* _What is required_
Only the lines of the data holding the string "stdpp" need to be returned.

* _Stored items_
======

(** * celery_prometheus_exporter: a shallow embedding and its properties

    The development follows [celery_prometheus_exporter.py].  The exporter
    is a thin layer over three libraries; the part of each library that the
    exporter calls is modelled first, restricted to what the exporter can
    observe:

    - [celery.states] and [celery.events.state]: the state constants, the
      event-to-state table, [Task.event] and [State._event] with its task
      heap and its lookup of the parent task;
    - [kombu.utils.functional.LRUCache], the type of [State.tasks];
    - [prometheus_client]: labelled gauges and histograms.

    Python dictionaries with a fixed set of keys read by the code (events,
    decoded queue messages) are records of optional fields: [None] is an
    absent key, and reading it raises [KeyError]. *)

From Stdlib Require Import PrimFloat ZArith Ascii String List.
From stdpp Require Import gmap gmultiset strings list fin_maps fin_sets.

Local Open Scope Z_scope.

(** ** Exceptions and results *)

Inductive exn :=
  | KeyError
  | AttributeError
  | IndexError
  | StopIteration
  | ValueError
  | TypeError
  | BrokerError.

Global Instance exn_eq_dec : EqDecision exn.
Proof. solve_decision. Defined.

Inductive result (A : Type) :=
  | Ok (a : A)
  | Raise (e : exn).
Arguments Ok {A} a.
Arguments Raise {A} e.

(** ** celery.states *)

Inductive state :=
  | PENDING
  | RECEIVED
  | STARTED
  | SUCCESS
  | FAILURE
  | REVOKED
  | REJECTED
  | RETRY.

Global Instance state_eq_dec : EqDecision state.
Proof. solve_decision. Defined.

Definition state_to_nat (s : state) : nat :=
  match s with
  | PENDING => 0 | RECEIVED => 1 | STARTED => 2 | SUCCESS => 3
  | FAILURE => 4 | REVOKED => 5 | REJECTED => 6 | RETRY => 7
  end%nat.

Definition state_of_nat (n : nat) : option state :=
  match n with
  | 0 => Some PENDING | 1 => Some RECEIVED | 2 => Some STARTED
  | 3 => Some SUCCESS | 4 => Some FAILURE | 5 => Some REVOKED
  | 6 => Some REJECTED | 7 => Some RETRY | _ => None
  end%nat.

Global Program Instance state_countable : Countable state :=
  inj_countable state_to_nat state_of_nat _.
Next Obligation. by intros []. Qed.

(** [READY_STATES = frozenset({SUCCESS, FAILURE, REVOKED})] *)
Definition READY_STATES : gset state := {[ SUCCESS; FAILURE; REVOKED ]}.

(** [ALL_STATES = frozenset({PENDING, RECEIVED, STARTED, SUCCESS, FAILURE,
    RETRY, REVOKED})] *)
Definition ALL_STATES : gset state :=
  {[ PENDING; RECEIVED; STARTED; SUCCESS; FAILURE; RETRY; REVOKED ]}.

(** [PRECEDENCE]: the list of states, highest precedence first; [None]
    stands for every state that is not listed. *)
Definition PRECEDENCE : list (option state) :=
  [ Some SUCCESS; Some FAILURE; None; Some REVOKED; Some STARTED;
    Some RECEIVED; Some REJECTED; Some RETRY; Some PENDING ].
(** * uplogic: node evaluators, wrappers and ray-cast helpers

    A shallow embedding of the uplogic glue layer (UPBGE game engine):
    the three action nodes, the light and curve wrappers, the logic
    brick helpers and the ray-cast helpers.

    The host engine is not part of the program.  Host objects are
    modelled as references into a store of attribute cells; host
    collections ([pose.bones], [constraints]) as read-only lookup
    tables; the engine's ray-cast primitive as an oracle.  Floating
    point components of [mathutils.Vector] are idealised as real
    numbers; [normalize()] keeps the cut-off of mathutils, below which
    it returns the zero vector. *)

From Stdlib Require Import Reals Lra Lia List.
From stdpp Require Import gmap strings list fin_maps.

(** ** Python values, exceptions and the host store *)

Module Py.

Inductive Exn :=
| AttributeError
| KeyError
| TypeError
| UnboundLocalError
| LogicControllerNotSupportedError.

Inductive Res (A : Type) :=
| Ok (a : A)
| Raise (e : Exn).
Arguments Ok {A} a.
Arguments Raise {A} e.

#[global] Instance Res_ret : MRet Res := fun A a => Ok a.
#[global] Instance Res_bind : MBind Res := fun A B f m =>
  match m with
  | Ok a => f a
  | Raise e => Raise e
  end.
#[global] Instance Res_fmap : FMap Res := fun A B f m =>
  match m with
  | Ok a => Ok (f a)
  | Raise e => Raise e
  end.

(** A reference to a host object (a [KX_GameObject], a [bpy] struct, a
    collection). *)
Definition Ref := nat.
(** * Live-analyst audio utilities: PCM encode / decode pipeline

    A shallow embedding of [utils/audioUtils.ts]: the base64 helpers
    ([base64ToUint8Array], [arrayBufferToBase64]), the block-averaging
    resampler ([downsampleBuffer]), the encoder ([createPcmBlob]) and the
    decoder ([decodeAudioData]).

    Modelling conventions.
    - A finite JavaScript number is the rational [Q] it denotes.
      Integer-valued numbers (lengths, offsets, sample rates, 16-bit
      samples) are [Z], [nat] or [positive].
    - The resampler is given twice.  [IEEE.downsampleBuffer] has the
      arithmetic of the program: an operation on numbers rounds its exact
      result to binary64 and a store into a [Float32Array] rounds to
      binary32 ([IEEE.round]); the statements about the length of the
      output and about the windows are about it.  [downsampleBuffer] is the
      same code with exact arithmetic; it carries the statements in which
      rounding plays no part (the identity, the number of iterations,
      constant and bounded input, zero stuffing) and those about the
      encoder and the decoder, which are relative to the resampled block.
      Quantization and decoding are exact on binary32 and 16-bit values.
    - A [Float32Array] of finite samples is a [list Q]; an [Int16Array] is a
      [list Z]; a [Uint8Array] / [ArrayBuffer] is a [list byte].  Element
      stores are stdpp's [<[i:=v]>], which like a typed array ignores a
      store past the end.
    - A JavaScript string is the list of its code units; only code units
      below 256 occur in this program, so a string is a [list ascii].
    - A call that can throw returns a [completion].

    The development also covers three pieces of the interface code that
    surround the audio utilities: the file name of a downloaded transcript
    ([handleDownload] of [UploadSession.tsx]), the lookup of the key
    ([getApiKey]) and the release of the audio resources ([cleanupAudio] of
    [LiveSession.tsx]).  Their strings are lists of UTF-16 code units. *)

From Stdlib Require Import ZArith NArith QArith Qround Qabs Qminmax Qpower Lia Lqa List.
From Stdlib.Strings Require Import String Ascii Byte.
From Stdlib Require Import DecimalString.
From Equations Require Import Equations.
From stdpp Require Import base list.
Import ListNotations.
(** * Assignment plagiarism checker: TF-IDF vectors, cosine similarity, CSV report

    A shallow embedding of the C++ sources
      - [FeatureExtractor.cpp]  (vocabulary, TF, IDF, TF-IDF vectors),
      - [SimilarityChecker.cpp] (dot product, magnitude, cosine, all pairs),
      - [ReportWriter.cpp]      (the CSV report),
    and the properties the specification states about them.

    Data is modelled the way the code has it:
      - [double] is IEEE-754 binary64, Rocq's primitive [float], with the
        operations of the processor ([+], [*], [/], [sqrt], comparisons);
      - [std::map<std::string, V>] and [std::set<std::string>] are lists kept
        strictly increasing in the keys, so that iterating them visits the
        entries in the order the C++ containers do (floating-point sums depend
        on that order);
      - [int] indices are integers in [Z]; [static_cast<int>] of a container
        size wraps around at 32 bits; [int] counters count in [Z]: they are
        bounded by the size of the container they count in, and their
        overflow is undefined in C++;
      - an access that C++ leaves undefined ([operator[]] of a vector out of
        range) or that throws ([map::at] of a missing key) makes the model
        return [None]. *)

From Stdlib Require Import ZArith List String Ascii Bool Lia.
From Stdlib Require Import Permutation Sorted RelationClasses.
From Stdlib Require Import OrdersEx DecimalString DecimalZ DecimalPos Floats.
Import ListNotations.

Local Open Scope Z_scope.

(* ================================================================== *)
(** * Ordered containers keyed by strings *)
(* ================================================================== *)

Module StdMap.

(** [std::less<std::string>]: the lexicographic order on characters. *)
Definition key_compare : string -> string -> comparison := String_as_OT.compare.
Definition key_lt (a b : string) : Prop := key_compare a b = Lt.

Section WithValues.
Context {V : Type}.

(** The entries of a [std::map<std::string, V>], in iteration order. *)
Definition t : Type := list (string * V).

======

* _Task answer_
From stdpp Require Import gmap gmultiset strings list fin_maps fin_sets.
From stdpp Require Import gmap strings list fin_maps.
      stores are stdpp's [<[i:=v]>], which like a typed array ignores a
From stdpp Require Import base list.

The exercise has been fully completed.